- _The data_:
• • • • • • •

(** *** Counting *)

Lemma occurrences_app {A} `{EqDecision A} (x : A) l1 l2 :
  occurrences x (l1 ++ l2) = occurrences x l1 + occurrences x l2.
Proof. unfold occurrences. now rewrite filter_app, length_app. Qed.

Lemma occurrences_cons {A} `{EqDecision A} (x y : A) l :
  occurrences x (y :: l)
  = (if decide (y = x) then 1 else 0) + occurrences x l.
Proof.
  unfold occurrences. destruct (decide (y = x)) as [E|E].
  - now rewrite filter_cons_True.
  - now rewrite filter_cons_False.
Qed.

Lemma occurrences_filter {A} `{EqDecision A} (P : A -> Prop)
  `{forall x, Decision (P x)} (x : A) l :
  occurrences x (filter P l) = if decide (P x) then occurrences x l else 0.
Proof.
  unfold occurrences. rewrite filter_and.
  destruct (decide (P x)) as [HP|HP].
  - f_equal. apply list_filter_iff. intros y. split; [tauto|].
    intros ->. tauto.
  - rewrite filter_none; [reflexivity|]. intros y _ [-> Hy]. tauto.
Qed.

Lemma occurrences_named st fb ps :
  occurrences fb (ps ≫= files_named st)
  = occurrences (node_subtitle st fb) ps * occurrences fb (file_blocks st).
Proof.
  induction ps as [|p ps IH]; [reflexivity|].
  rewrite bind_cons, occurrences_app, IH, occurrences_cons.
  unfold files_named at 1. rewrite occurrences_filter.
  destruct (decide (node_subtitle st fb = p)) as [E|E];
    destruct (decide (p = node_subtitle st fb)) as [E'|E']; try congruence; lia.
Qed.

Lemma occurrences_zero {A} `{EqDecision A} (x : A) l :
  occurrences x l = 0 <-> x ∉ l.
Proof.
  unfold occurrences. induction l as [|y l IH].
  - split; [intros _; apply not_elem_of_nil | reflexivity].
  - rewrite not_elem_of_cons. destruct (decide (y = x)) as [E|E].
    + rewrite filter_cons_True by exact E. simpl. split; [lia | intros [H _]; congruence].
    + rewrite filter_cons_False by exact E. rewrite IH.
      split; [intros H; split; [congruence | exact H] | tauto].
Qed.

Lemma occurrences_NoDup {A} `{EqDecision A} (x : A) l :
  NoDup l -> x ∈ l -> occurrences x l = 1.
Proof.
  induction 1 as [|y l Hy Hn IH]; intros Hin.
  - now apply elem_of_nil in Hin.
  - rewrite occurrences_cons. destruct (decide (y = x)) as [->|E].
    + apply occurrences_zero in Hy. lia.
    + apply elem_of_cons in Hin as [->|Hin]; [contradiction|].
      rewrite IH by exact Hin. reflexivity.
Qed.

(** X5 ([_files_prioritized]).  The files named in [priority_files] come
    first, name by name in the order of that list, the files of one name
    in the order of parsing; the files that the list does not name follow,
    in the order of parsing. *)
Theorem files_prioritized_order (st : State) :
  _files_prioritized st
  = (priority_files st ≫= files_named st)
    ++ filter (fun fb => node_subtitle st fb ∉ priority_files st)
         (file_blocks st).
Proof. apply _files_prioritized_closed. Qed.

• • • • • • •

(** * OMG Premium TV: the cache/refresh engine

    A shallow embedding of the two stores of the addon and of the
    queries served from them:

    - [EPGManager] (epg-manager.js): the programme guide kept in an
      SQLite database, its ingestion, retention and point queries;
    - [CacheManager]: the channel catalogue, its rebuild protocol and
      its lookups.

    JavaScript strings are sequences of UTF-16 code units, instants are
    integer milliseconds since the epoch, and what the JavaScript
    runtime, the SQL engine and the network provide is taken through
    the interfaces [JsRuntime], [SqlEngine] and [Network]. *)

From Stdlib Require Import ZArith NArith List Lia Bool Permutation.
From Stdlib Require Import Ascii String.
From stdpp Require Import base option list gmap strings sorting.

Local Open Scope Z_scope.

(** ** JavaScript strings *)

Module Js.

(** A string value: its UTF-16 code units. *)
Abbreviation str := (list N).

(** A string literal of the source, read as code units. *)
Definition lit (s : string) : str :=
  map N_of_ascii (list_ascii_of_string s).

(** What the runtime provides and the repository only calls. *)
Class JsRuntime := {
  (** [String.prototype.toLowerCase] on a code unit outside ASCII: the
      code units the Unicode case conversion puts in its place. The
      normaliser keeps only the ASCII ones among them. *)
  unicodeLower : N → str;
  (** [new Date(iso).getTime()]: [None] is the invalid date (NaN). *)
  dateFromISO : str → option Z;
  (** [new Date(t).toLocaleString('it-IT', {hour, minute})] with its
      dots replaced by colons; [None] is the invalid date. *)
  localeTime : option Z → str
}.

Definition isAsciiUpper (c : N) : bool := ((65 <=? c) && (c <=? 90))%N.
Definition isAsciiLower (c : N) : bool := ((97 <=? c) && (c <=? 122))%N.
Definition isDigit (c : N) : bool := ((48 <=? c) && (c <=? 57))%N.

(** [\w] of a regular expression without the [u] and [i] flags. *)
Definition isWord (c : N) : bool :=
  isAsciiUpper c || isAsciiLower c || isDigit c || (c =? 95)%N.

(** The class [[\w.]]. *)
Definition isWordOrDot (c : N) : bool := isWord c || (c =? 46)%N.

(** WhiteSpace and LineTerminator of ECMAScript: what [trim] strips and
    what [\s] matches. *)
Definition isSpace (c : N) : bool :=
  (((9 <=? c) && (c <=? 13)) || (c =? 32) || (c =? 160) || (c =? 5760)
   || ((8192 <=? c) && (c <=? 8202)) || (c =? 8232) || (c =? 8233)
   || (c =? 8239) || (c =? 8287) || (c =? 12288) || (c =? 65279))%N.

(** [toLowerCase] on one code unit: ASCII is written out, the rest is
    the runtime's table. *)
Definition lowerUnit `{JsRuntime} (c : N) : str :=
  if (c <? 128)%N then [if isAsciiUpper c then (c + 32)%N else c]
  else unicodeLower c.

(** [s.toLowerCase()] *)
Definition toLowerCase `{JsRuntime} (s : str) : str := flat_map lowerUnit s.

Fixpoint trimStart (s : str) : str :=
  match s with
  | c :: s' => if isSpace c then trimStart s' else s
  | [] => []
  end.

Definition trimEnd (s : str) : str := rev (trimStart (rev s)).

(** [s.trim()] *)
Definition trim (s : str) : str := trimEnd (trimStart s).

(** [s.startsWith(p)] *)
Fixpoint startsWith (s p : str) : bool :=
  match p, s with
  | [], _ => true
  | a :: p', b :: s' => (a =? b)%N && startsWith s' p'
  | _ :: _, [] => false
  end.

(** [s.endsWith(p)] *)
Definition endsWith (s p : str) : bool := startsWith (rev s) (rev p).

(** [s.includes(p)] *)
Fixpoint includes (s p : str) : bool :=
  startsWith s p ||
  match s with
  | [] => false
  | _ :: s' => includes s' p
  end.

• • • • • • •

What is needed is a copy of every line above in which "then" appears.

  = (if decide (y = x) then 1 else 0) + occurrences x l.
  occurrences x (filter P l) = if decide (P x) then occurrences x l else 0.
  if (c <? 128)%N then [if isAsciiUpper c then (c + 32)%N else c]
  | c :: s' => if isSpace c then trimStart s' else s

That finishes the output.